**HOW TO COMPLETE THIS TASK**
Across the records, find how many lines include the string "TakeLazySMCDrainPending" and answer with only the figure.

Records from a data source:

------------------------

(* ===== verification/LookupMapProps.v ===== *)
(** * The guest-to-host map: invariant and invalidation

    Every block is listed on each of its code pages, the index of retained blocks is exact, the
    memo points at the node of its page, and the block links are well formed; under this
    invariant every operation returns, and the hard and the soft invalidation of a range take
    away exactly the blocks listed on its pages. *)

From stdpp Require Import sorting.
From S2P Require Import Prelude CodeGranules SemanticPatch LookupCache LookupLinks.
Import GuestToHostMap.

(** ** Walks *)

Lemma sorted_keys_elem {A} (m : gmap Z A) k : k ∈ sorted_keys m <-> is_Some (m !! k).
Proof. unfold sorted_keys. rewrite merge_sort_Permutation, elem_of_elements. apply elem_of_dom. Qed.

Lemma key_range_spec {A} (m : gmap Z A) lo hi : lo <= hi + 1 ->
  exists ks, key_range m lo hi = Some ks /\ forall k, k ∈ ks <-> is_Some (m !! k) /\ lo <= k <= hi.
Proof.
  intros H. unfold key_range. destruct (existsb _ _) eqn:E.
  - apply existsb_exists in E as (k & _ & Hk). to_prop. lia.
  - eexists. split; [done|]. intros k. rewrite list_elem_of_In, filter_In, <- list_elem_of_In, sorted_keys_elem.
    rewrite andb_true_iff, !Z.leb_le. done.
Qed.

Lemma erase_keys_lookup {A} ks (m : gmap Z A) k : erase_keys ks m !! k = if decide (k ∈ ks) then None else m !! k.
Proof.
  unfold erase_keys. revert m. induction ks as [|k0 ks IH]; intros m; cbn [foldl].
  - rewrite decide_False; [done|apply not_elem_of_nil].
  - rewrite IH. destruct (decide (k ∈ ks)).
    + rewrite decide_True; [done|by right].
    + destruct (decide (k = k0)) as [->|]; [rewrite lookup_delete_eq, decide_True by left; done|].
      rewrite lookup_delete_ne by done. rewrite decide_False; [done|]. set_solver.
Qed.

(** A loop that keeps an invariant in each of its turns. *)
Lemma each_rule {A S} (f : A -> S -> option S) (I : list A -> S -> Prop) l s :
  I [] s -> (forall d x t s, l = d ++ x :: t -> I d s -> exists s', f x s = Some s' /\ I (d ++ [x]) s') ->
  exists s', each f l s = Some s' /\ I l s'.
Proof.
  intros H0 Hs. assert (forall t d s, l = d ++ t -> I d s -> exists s', each f t s = Some s' /\ I l s') as Hgen.
  { induction t as [|x t IH]; intros d s1 Hl HI; cbn [each].
    - rewrite app_nil_r in Hl. subst. eauto.
    - destruct (Hs d x t s1 Hl HI) as (s2 & -> & HI2). cbn [mbind option_bind]. apply (IH (d ++ [x])); [|done].
      by rewrite <- app_assoc. }
  by apply (Hgen l []).
Qed.
(* ===== verification/SemanticPlanProps.v ===== *)
(** * A semantic patch leaves every translation current

    When [TrySemanticPatchCodeRange] reports success, each block that is listed on the written
    page either did not translate the written bytes, or one of its recorded fields takes up every
    byte that the store changes, and exactly one window stands for that field, which held the value
    of the old guest bytes and after the edits holds that of the new ones ([follows]).  When it
    refuses, no host word changes.  A field that overlaps the claimed one can be left behind
    ([overlapping_fields_stale]). *)

From S2P Require Import Prelude PPCEmitter PPCInsns PowerISA PPCLoadImm.
From S2P Require Import SemanticPatch SemanticPatchProps LookupCache LookupLinks LookupMapProps ThreadCache CodeContext CodeContextProps SemanticPlan.
Import SMC4 GuestToHostMap CodeContext SemanticPlan.

(** Guest memory after the store. *)
Definition stored (mem : Z -> Z) (Start : Z) (NewBytes : list Z) : Z -> Z :=
  fun a => if (Start <=? a) && (a <? Start + Z.of_nat (length NewBytes)) then default 0 (NewBytes !! Z.to_nat (a - Start)) else mem a.

(** ** Bytes *)

Lemma inserts_app (X l zs : list Z) k : (k + length X <= length l)%nat -> list_inserts k X (l ++ zs) = list_inserts k X l ++ zs.
Proof.
  revert k. induction X as [|x X IH]; intros k Hk; [done|]. cbn [list_inserts length] in *. rewrite IH by lia.
  apply insert_app_l. rewrite length_inserts. lia.
Qed.

Lemma inserts_all (X l : list Z) : length X = length l -> list_inserts 0 X l = X.
Proof.
  intros Hl. apply list_eq. intros i. destruct (decide (i < length l)%nat).
  - rewrite list_lookup_inserts by lia. f_equal. lia.
  - rewrite !lookup_ge_None_2; [done|lia|rewrite length_inserts; lia].
Qed.

Lemma le_val_zeros l n : le_val (l ++ replicate n 0) = le_val l.
Proof.
  assert (le_val (replicate n 0) = 0) as Hz by (induction n as [|n IH]; [done|]; cbn [replicate le_val]; by rewrite IH).
  induction l as [|b l IH]; [done|]. cbn [app le_val]. by rewrite IH.
Qed.

Lemma le_val_bytes n bs : Forall (is_u 8) bs -> (length bs <= n)%nat -> le_bytes n (le_val bs) = bs ++ replicate (n - length bs) 0.
Proof.
  intros HF. revert n. induction HF as [|b bs Hb HF IH]; intros n Hn.
  { cbn. rewrite Nat.sub_0_r. induction n as [|n IH]; [done|]. cbn [le_bytes replicate]. f_equal. by apply IH; cbn; lia. }
  destruct n as [|n]; [cbn in Hn; lia|]. cbn [le_bytes le_val app length Nat.sub]. f_equal.
  - unfold uwrap. rewrite Z.lor_comm, lor_high_low by (lia || done). rewrite Z.mul_comm, Z.add_comm, Z.mul_comm, Z_mod_plus_full. by apply Z.mod_small.
  - rewrite Z.lor_comm, lor_high_low by (lia || done). rewrite Z.shiftr_div_pow2 by lia.
    rewrite Z.add_comm, Z.div_add by lia. rewrite (Z.div_small b) by (unfold is_u in Hb; lia). apply IH. cbn in Hn. lia.
Qed.
Lemma context_step_ok E R A op x : ctx_ok cfg E R A x -> op_ok x op ->
  exists res x', apply cfg alloc SMCSoftInvalidate xxh3 op x = Some (res, x') /\ sound xxh3 x op E R res /\
    ctx_ok cfg (live_after SMCSoftInvalidate xxh3 x op E) (retained_after op E R) (armed_after op res A) x'.
Proof using Hcfg.
  intros Hx. destruct op; intros Hop; cbn [apply sound armed_after].
  - destruct Hop as [[c Hc] Ha]. destruct (FindBlock_step E R A t now Address c x Hx Hc Ha) as (h & x' & -> & Hx' & Hs). eexists _, x'. split; [done|].
    split; [|done]. intros H0 Hh. destruct (Hs H0 Hh) as (e & ? & ?). exists (Shared c), e. unfold buffer_of. by rewrite Hc.
  - destruct Hop as (b & m & Hb & Hm & Hroom).
    destruct (AddBlockLink_step E R A t GuestDestination Link delinker b m x Hx Hb Hm Hroom) as (r & x' & -> & Hx' & _). by eexists _, x'.
  - destruct (PublishBlock_step E R A t GuestRIP r mem x Hx Hop) as (M & x' & -> & Hx' & _). by eexists _, x'.
  - destruct (TryRelink_step E R A t GuestRIP mem mem' validate_only x Hx Hop) as (res & x' & -> & Hx' & Hs). by exists res, x'.
  - destruct (InvalidateGuestCodeRanges_ok cfg Hcfg Ranges E R A x Hop Hx) as (x' & -> & Hx'). by eexists _, x'.
  - destruct (SoftInvalidateGuestCodeRange_ok cfg Hcfg (Start, Len) E R A x Hop Hx) as (x' & Hrun & Hx'). cbn in Hrun. rewrite Hrun. by eexists _, x'.
  - destruct Hop as [Ht Hb]. destruct (NewCodeBuffer_step E R A t b tracking x Hx Ht Hb) as (x' & -> & Hx'). by eexists _, x'.
  - destruct Hop as [[c Hc] [m Hb]]. unfold SwitchCodeBuffer. rewrite Hc. cbn [mbind option_bind]. rewrite Hb. eexists _, _. split; [done|]. split; [done|].
    apply thread_update; [by destruct x|apply ChangeGuestToHostMapping_ok; by apply (xo_threads _ _ _ _ _ Hx t c)|by exists m].
  - eexists _, _. split; [done|]. split; [done|]. apply armed_nil_ok. by apply ExpireCodeBuffer_step.
  - eexists _, _. split; [done|]. split; [done|]. apply armed_nil_ok. by apply NewThread_step.
  - destruct (on_cache_step E R A t ScrubForLazySMC x Hx Hop) as (x' & -> & Hx'); [|by eexists _, x']. intros G c Hc. split; [by apply ScrubForLazySMC_ok|done].
  - destruct (on_cache_step E R A t ArmLazySMCDrainPending x Hx Hop) as (x' & -> & Hx'); [|by eexists _, x']. intros G c Hc. split; [by apply set_drain_ok|done].
  - destruct (on_cache_step E R A t (fun c => (TakeLazySMCDrainPending c).2) x Hx Hop) as (x' & -> & Hx'); [|by eexists _, x'].
    intros G c Hc. unfold TakeLazySMCDrainPending. destruct (LazySMCDrainPending c); cbn; [|done]. split; [by apply set_drain_ok|done].
Qed.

------------------------

**WRITTEN RESPONSE**
2